U.S. factories expanded unexpectedly last month, snapping a five-month losing streak. The turnabout in manufacturing cheered investors, with the Dow Jones Industrial Average gaining about 1% in Monday morning trading.
The Institute for Supply Management, an association of purchasing managers at companies around the country, said Monday that its manufacturing index rose to 50.9 in January from 47.8 in December. Anything above 50 signals expansion.
The index had showed U.S. manufacturing contracting from August through December, partly because President Donald Trump's trade war with China had raised costs and uncertainty. Economists had expected another bad month in January.
But the easing of trade tensions, with President Trump and Chinese Vice Premier Liu He signing a long-awaited "Phase One" trade deal last month, may have helped U.S. factories regain some lost ground.

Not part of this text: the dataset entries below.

(** C29: In the combined gateway (SAEGWC), a response that accepts the association ends the transaction of the request,
    makes the node usable with the features and the address the response has, takes
    its tunnel ids from the range of the response, puts the node under supervision
    and queues one event for the procedures that wait.  The recovery time of the
    response is recorded only for a node that was supervised before. *)
Theorem association_accepted cfg handler u p t old n pc tr seq s m x buf peer k rsp info ok sets :
  requested cfg u p t old n pc tr seq s -> msgs s !! m = Some x -> m ≠ old -> cfg.(cp_type) = SAEGWC ->
  decode_pfcp_assn_setup_rsp_t zero_assn_setup_rsp buf = Some (k, rsp) -> 0 < k ->
  no_seid_seq rsp.(assn_setup_rsp_header) = seq -> cause_value rsp.(assn_setup_rsp_cause) = REQUESTACCEPTED ->
  rsp.(assn_setup_rsp_user_plane_ip_rsrc_info) !! 0%nat = Some info -> or_set s.(nodes).(answers) = ok :: sets ->
  ∃ s', handle_pfcp_association_setup_response_msg cfg handler m buf peer s = Some (0, s') ∧
    upfs s' = <[u := associated rsp info n]> (upfs s) ∧
    s'.(nodes).(stack_events) = s.(nodes).(stack_events) ++ [UPF_CONNECTION_SETUP_SUCCESS u] ∧
    pfcp_map (tabs s') = delete (cfg.(pfcp_addr), cfg.(pfcp_port), seq) (pfcp_map (tabs s)) ∧
    transs s' = <[t := marked tr]> (transs s) ∧ s'.(free_queue) = s.(free_queue) ++ [t] ∧
    procs s' = <[p := set_proc_msg (Some m) (set_pfcp_trans None pc)]> (procs s) ∧
    s'.(nodes).(peers) = add_node_conn_entry cfg.(transmit_cnt) ok s.(nodes).(peers) peer SX_PORT_ID ∧
    s'.(nodes).(recov_times) =
      (if is_peer peer s then <[peer := rcvry_time_stmp_val rsp.(assn_setup_rsp_rcvry_time_stmp)]> s.(nodes).(recov_times)
       else s.(nodes).(recov_times)) ∧
    s'.(cp_teids) = (if nz info.(user_plane_ip_rsrc_info_teidri)
                     then set_base_teid SAEGWC info.(user_plane_ip_rsrc_info_teid_range) s.(cp_teids) else s.(cp_teids)).
Proof.
  intros R Hm Hne Hc Hd Hk Hseq Hcause Hinfo Ha.
  destruct (response_received cfg handler u p t old n pc tr seq s m x buf peer k rsp R Hm Hne Hd Hk Hseq)
    as (s1 & x1 & -> & H1 & T1 & N1 & Q1 & G1). destruct R as [Rk Rt Rl Rp Rc Rty Rm Ro Ru Rn].
  unfold handle_pfcp_association_setup_response. set (pc2 := set_proc_msg (Some m) (set_pfcp_trans None pc)) in *.
  assert (Hp1 : procs s1 !! p = Some pc2) by (rewrite H1; cbn; apply lookup_insert_eq).
  assert (Hm1 : msgs s1 !! m = Some x1) by (rewrite H1; cbn; apply lookup_insert_eq).
  assert (Hu1 : upfs s1 !! u = Some n) by (by rewrite H1).
  rewrite Hcause, Hinfo. change (negb (REQUESTACCEPTED =? REQUESTACCEPTED)) with false.
  set (acc := fun n0 => set_add_up_supp_features2 _ _).
  assert (Em : update_msg m (set_msg_event PFCP_ASSOC_SETUP_RESP_RCVD_EVNT) s1 = Some (tt, on_heap (fun h =>
    set_h_msgs (<[m := set_msg_event PFCP_ASSOC_SETUP_RESP_RCVD_EVNT x1]> h.(h_msgs)) h) s1))
    by (unfold update_msg; by rewrite Hm1). set (s2 := on_heap _ s1) in Em.
  destruct (note_user_plane_eq cfg u (acc n) info (put_upf u (acc n) s2) Hc) as (s3 & E3 & N3 & T3 & H3 & Q3 & G3);
    [cbn; apply lookup_insert_eq|].
  destruct (watch_node_eq cfg peer (rcvry_time_stmp_val (assn_setup_rsp_rcvry_time_stmp rsp)) s3 ok sets)
    as (s4 & E4 & H4 & T4 & Q4 & G4 & V4 & P4 & R4); [rewrite N3; cbn; by rewrite N1|].
  eexists. split.
  { erewrite mbind_eq; [reflexivity|]. step (load_proc_eq p s1 pc2 Hp1).
    change (proc_upf pc2) with (proc_upf pc). rewrite Ru. step (nonnull_eq u s1). step (nonnull_eq info s1). step Em. erewrite mbind_eq by (by apply update_upf_eq). cbn beta iota. step E3. step E4. run. reflexivity. }
  cbn. rewrite H4, T4, Q4, G4, V4, P4, R4, H3, Q3, G3, T3, N3. unfold is_peer. rewrite N3. cbn. rewrite H1, T1, N1, Q1, G1. cbn.
  split_and!; try done. rewrite insert_insert_eq. unfold acc, associated. by destruct (_ && _).
Qed.
(* ===== verification/PfcpSetIe.v ===== *)
(** * The elements of a PFCP session request (src/cp/pfcp/common/pfcp_cp_set_ie.c)

    A function that fills a structure takes the structure as it was and returns it with
    the members it assigns, and the size it returns.  The structures of libpfcp are packed,
    so [sizeof] is the sum of the members.  The checks of a received request
    ([cause_check_x]) return the cause and the code of the offending element. *)

From S2P Require Import Prelude EncDecBits Teid PfcpIes PfcpIesOptional PfcpMsgs.

(** ** Constants (src/libpfcp/include/pfcp_enum.h, pfcp_ies.h, src/cp/pdn.h) *)

Definition SOURCE_INTERFACE_VALUE_ACCESS : Z := 0.
Definition SOURCE_INTERFACE_VALUE_CORE : Z := 1.
Definition SOURCE_INTERFACE_VALUE_UNKNOWN : Z := 3.
Definition UL_GATE_OPEN : Z := 0.
Definition UL_GATE_CLOSED : Z := 1.
Definition DL_GATE_OPEN : Z := 0.
Definition UPLINKDOWNLINK_TIME_UNIT_MINUTE : Z := 0.
Definition PDN_ADDR_ALLOC_CONTROL : Z := 2.
Definition PDN_ADDR_ALLOC_UPF : Z := 4.
Definition PRESENT : Z := 1.
Definition REQUESTACCEPTED : Z := 1.
Definition MANDATORYIEMISSING : Z := 66.
Definition CONDITIONALIEMISSING : Z := 67.
Definition INVALIDLENGTH : Z := 68.
Definition UP_PDIU : Z := 9.
Definition UP_TRACE : Z := 12.
Definition PDN_IP_TYPE_IPV4 : Z := 1.
Definition PDN_IP_TYPE_IPV6 : Z := 2.
Definition PDN_IP_TYPE_IPV4V6 : Z := 3.

(** [sizeof] of the packed structures. *)
Definition sizeof_ie_header : Z := 4.
Definition sizeof_octet_ie : Z := sizeof_ie_header + 1. (* one uint8_t member *)
Definition sizeof_u16_ie : Z := sizeof_ie_header + 2.
Definition sizeof_u32_ie : Z := sizeof_ie_header + 4.
Definition sizeof_rate_ie : Z := sizeof_ie_header + 10. (* two members of 40 bits *)
Definition sizeof_ntwk_inst_ie : Z := sizeof_ie_header + 32.
Definition sizeof_fteid_ie : Z := sizeof_ie_header + 26.
Definition sizeof_ue_ip_address_ie : Z := sizeof_ie_header + 22.
Definition sizeof_fseid_ie : Z := sizeof_ie_header + 29.
Definition sizeof_volume_ie : Z := sizeof_ie_header + 25. (* thresholds and quotas *)
Definition sizeof_rmt_gtpu_peer_ie : Z := sizeof_ie_header + 21.
Definition IPV4_SIZE : Z := 4.
Definition IPV6_SIZE : Z := 16.

(** [htonl] on the little-endian machine. *)
Definition htonl (v : Z) : Z := bswap32 v.

(** ** Headers *)

Definition pfcp_set_ie_header (type length : Z) : pfcp_ie_header_t := mk_ie_header (u8 type) (u16 length).

(** An element of which the header stays and the length changes. *)
Definition with_ie_len (len : Z) (h : pfcp_ie_header_t) : pfcp_ie_header_t := mk_ie_header h.(ie_type) (u16 len).

(** ** Elements *)

Definition set_bar_id : pfcp_bar_id_ie_t := mk_bar_id (pfcp_set_ie_header PFCP_IE_BAR_ID 1) 1.
Definition set_dl_data_notification_delay : pfcp_dnlnk_data_notif_delay_ie_t :=
  mk_dnlnk_data_notif_delay (pfcp_set_ie_header PFCP_IE_DNLNK_DATA_NOTIF_DELAY 1) 123.
Definition set_sgstd_buff_pkts_cnt : pfcp_suggstd_buf_pckts_cnt_ie_t :=
  mk_suggstd_buf_pckts_cnt (pfcp_set_ie_header PFCP_IE_DL_BUF_SUGGSTD_PCKT_CNT 1) 121.

Definition set_pdr_id : pfcp_pdr_id_ie_t * Z :=
  (mk_pdr_id (pfcp_set_ie_header PFCP_IE_PDR_ID (sizeof_u16_ie - sizeof_ie_header)) 0, sizeof_u16_ie).
Definition set_far_id : pfcp_far_id_ie_t * Z :=
  (mk_far_id (pfcp_set_ie_header PFCP_IE_FAR_ID (sizeof_u32_ie - sizeof_ie_header)) 0, sizeof_u32_ie).
Definition set_far_id_mbr : pfcp_far_id_ie_t * Z := (mk_far_id (pfcp_set_ie_header PFCP_IE_FAR_ID 4) 0, sizeof_u32_ie).
Definition set_urr_id : pfcp_urr_id_ie_t * Z := (mk_urr_id (pfcp_set_ie_header PFCP_IE_URR_ID 4) 0, sizeof_u32_ie).
Definition set_qer_id : pfcp_qer_id_ie_t * Z :=
  (mk_qer_id (pfcp_set_ie_header PFCP_IE_QER_ID (sizeof_u32_ie - sizeof_ie_header)) 0, sizeof_u32_ie).
Definition set_precedence : pfcp_precedence_ie_t * Z :=
  (mk_precedence (pfcp_set_ie_header PFCP_IE_PRECEDENCE (sizeof_u32_ie - sizeof_ie_header)) 0, sizeof_u32_ie).
Definition set_outer_hdr_removal : pfcp_outer_hdr_removal_ie_t * Z :=
  (mk_outer_hdr_removal (pfcp_set_ie_header PFCP_IE_OUTER_HDR_REMOVAL 1) 0, sizeof_octet_ie).
Definition set_qer_correl_id : pfcp_qer_corr_id_ie_t * Z :=
  (mk_qer_corr_id (pfcp_set_ie_header PFCP_IE_QER_CORR_ID (sizeof_u32_ie - sizeof_ie_header)) 0, sizeof_u32_ie).

Definition set_measurement_method (x : pfcp_meas_mthd_ie_t) : pfcp_meas_mthd_ie_t * Z :=
  (mk_meas_mthd (pfcp_set_ie_header PFCP_IE_MEAS_MTHD 1) x.(meas_mthd_spare) x.(meas_mthd_spare2) x.(meas_mthd_spare3)
     x.(meas_mthd_spare4) x.(meas_mthd_spare5) x.(meas_mthd_event) 0 x.(meas_mthd_durat), sizeof_octet_ie).
Definition set_reporting_triggers (x : pfcp_rptng_triggers_ie_t) : pfcp_rptng_triggers_ie_t * Z :=
  (mk_rptng_triggers (pfcp_set_ie_header PFCP_IE_RPTNG_TRIGGERS 2) x.(rptng_triggers_liusa) 0 x.(rptng_triggers_stopt)
     x.(rptng_triggers_start) x.(rptng_triggers_quhti) x.(rptng_triggers_timth) 0 0 x.(rptng_triggers_spare)
     x.(rptng_triggers_spare2) x.(rptng_triggers_evequ) x.(rptng_triggers_eveth) x.(rptng_triggers_macar)
     x.(rptng_triggers_envcl) x.(rptng_triggers_timqu) x.(rptng_triggers_volqu), sizeof_u16_ie).
Definition set_measurement_period : pfcp_meas_period_ie_t * Z :=
  (mk_meas_period (pfcp_set_ie_header PFCP_IE_MEAS_PERIOD 4) 0, sizeof_u32_ie).
Definition set_volume_threshold (x : pfcp_vol_thresh_ie_t) : pfcp_vol_thresh_ie_t * Z :=
  (mk_vol_thresh (pfcp_set_ie_header PFCP_IE_VOL_THRESH 9) x.(vol_thresh_spare) x.(vol_thresh_dlvol) x.(vol_thresh_ulvol)
     0 0 x.(vol_thresh_uplink_volume) x.(vol_thresh_downlink_volume), sizeof_volume_ie - 16).
Definition set_volume_quota (x : pfcp_volume_quota_ie_t) : pfcp_volume_quota_ie_t * Z :=
  (mk_volume_quota (pfcp_set_ie_header PFCP_IE_VOLUME_QUOTA 9) x.(volume_quota_vol_quota_spare) x.(volume_quota_dlvol)
     x.(volume_quota_ulvol) 0 0 x.(volume_quota_uplink_volume) x.(volume_quota_downlink_volume), sizeof_volume_ie - 16).
Definition set_quota_holding_time : pfcp_quota_hldng_time_ie_t * Z :=
  (mk_quota_hldng_time (pfcp_set_ie_header PFCP_IE_QUOTA_HLDNG_TIME 4) 0, sizeof_u32_ie).
Definition set_downlink_drop_traffic_threshold (x : pfcp_drpd_dl_traffic_thresh_ie_t)
    : pfcp_drpd_dl_traffic_thresh_ie_t * Z :=
  (mk_drpd_dl_traffic_thresh (pfcp_set_ie_header PFCP_IE_DRPD_DL_TRAFFIC_THRESH 17) x.(drpd_dl_traffic_thresh_spare)
     0 0 0 0, sizeof_ie_header + 17).
Definition set_far_id_quota_action : pfcp_far_id_ie_t * Z :=
  (mk_far_id (pfcp_set_ie_header PFCP_IE_FAR_ID 4) 0, sizeof_u32_ie).

Definition set_application_id : pfcp_application_id_ie_t :=
  mk_application_id (pfcp_set_ie_header PFCP_IE_APPLICATION_ID 8) [1; 2; 3; 4; 5; 6; 7; 8].
Definition set_source_intf : pfcp_src_intfc_ie_t * Z :=
  (mk_src_intfc (pfcp_set_ie_header PFCP_IE_SRC_INTFC 1) 0 SOURCE_INTERFACE_VALUE_ACCESS, sizeof_octet_ie).

(** The tunnel with an IPv4 address, which the callers overwrite. *)
Definition set_fteid (x : pfcp_fteid_ie_t) : pfcp_fteid_ie_t * Z :=
  let size := sizeof_fteid_ie - (IPV4_SIZE + IPV6_SIZE + 1) + IPV4_SIZE in
  (mk_fteid (pfcp_set_ie_header PFCP_IE_FTEID (size - sizeof_ie_header)) 0 0 0 0 1 1231 (htonl 3232236600)
     x.(fteid_ipv6_address) x.(fteid_choose_id), size).
Definition set_network_instance (x : pfcp_ntwk_inst_ie_t) : pfcp_ntwk_inst_ie_t * Z :=
  (mk_ntwk_inst (pfcp_set_ie_header PFCP_IE_NTWK_INST (sizeof_ntwk_inst_ie - sizeof_ie_header)) x.(ntwk_inst_ntwk_inst),
   sizeof_ntwk_inst_ie).
(** The address of the subscriber, or the request to choose one. *)
Definition set_ue_ip (x : pfcp_ue_ip_address_ie_t) (flags : Z) : pfcp_ue_ip_address_ie_t * Z :=
  let choose := Z.land flags PDN_ADDR_ALLOC_CONTROL =? 0 in
  let size := sizeof_ue_ip_address_ie - (IPV4_SIZE + IPV6_SIZE + 1) + (if choose then 0 else IPV4_SIZE) in
  (mk_ue_ip_address (pfcp_set_ie_header PFCP_IE_UE_IP_ADDRESS (size - sizeof_ie_header)) 0 (if choose then 1 else 0) 0 0
     (if choose then 0 else 1) 0 (if choose then x.(ue_ip_address_ipv4_address) else htonl 3232236600)
     x.(ue_ip_address_ipv6_address) x.(ue_ip_address_ipv6_pfx_dlgtn_bits), size).

Definition set_pdi (x : pfcp_pdi_ie_t) (ue_ip_flags : Z) : pfcp_pdi_ie_t * Z :=
  let '(src, s1) := set_source_intf in
  let '(fteid, s2) := set_fteid x.(pdi_local_fteid) in
  let '(inst, s3) := set_network_instance x.(pdi_ntwk_inst) in
  let '(ue_ip, s4) := set_ue_ip x.(pdi_ue_ip_address) ue_ip_flags in
  let size := s1 + s2 + s3 + s4 in
  (set_pdi_header (pfcp_set_ie_header PFCP_IE_PDI size)
     (set_pdi_ue_ip_address ue_ip (set_pdi_ntwk_inst inst (set_pdi_local_fteid fteid (set_pdi_src_intfc src x)))),
   size + sizeof_ie_header).

Definition set_activate_predefined_rules : pfcp_actvt_predef_rules_ie_t :=
  mk_actvt_predef_rules (pfcp_set_ie_header PFCP_IE_ACTVT_PREDEF_RULES 8)
    [80; 67; 67; 95; 82; 85; 76; 69]. (* "PCC_RULE" *)

Definition set_apply_action : pfcp_apply_action_ie_t * Z :=
  (mk_apply_action (pfcp_set_ie_header PFCP_IE_APPLY_ACTION 1) 0 0 0 0 0 0 0 0, 1).
(** The size is that of the members the IPv4 form has. *)
Definition set_outer_header_creation (x : pfcp_outer_hdr_creation_ie_t) : pfcp_outer_hdr_creation_ie_t * Z :=
  let len := 2 + 4 + 4 in
  (mk_outer_hdr_creation (pfcp_set_ie_header PFCP_IE_OUTER_HDR_CREATION len) 0x0100 0 0 x.(outer_hdr_creation_ipv6_address)
     x.(outer_hdr_creation_port_number) x.(outer_hdr_creation_ctag) x.(outer_hdr_creation_stag), len).
Definition set_destination_interface : pfcp_dst_intfc_ie_t * Z :=
  (mk_dst_intfc (pfcp_set_ie_header PFCP_IE_DST_INTFC 1) 0 5, 1).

New orders, production and export orders all grew last month. Factory hiring dropped for the sixth straight month but at a slower pace than it did in December. Factories, the ISM said, were struggling to find workers at a time when the unemployment rate is at a 50-year low 3.5%.
The manufacturing data indicates that "prospects for factory sector activity are starting to improve, while adding to the broader evidence that the economy is turning a corner," Andrew Hunter, senior U.S. economist at Capital Economics, wrote in a research note emailed to CBS MoneyWatch.
The Dow Jones rose 306 points to 28,562 in Monday morning trading. The S&P 500 and tech-heavy Nasdaq also rose more than 1% in early trading.
Despite the truce in the trade war, the United States continues to levy tariffs on more than $350 billion worth of Chinese imports.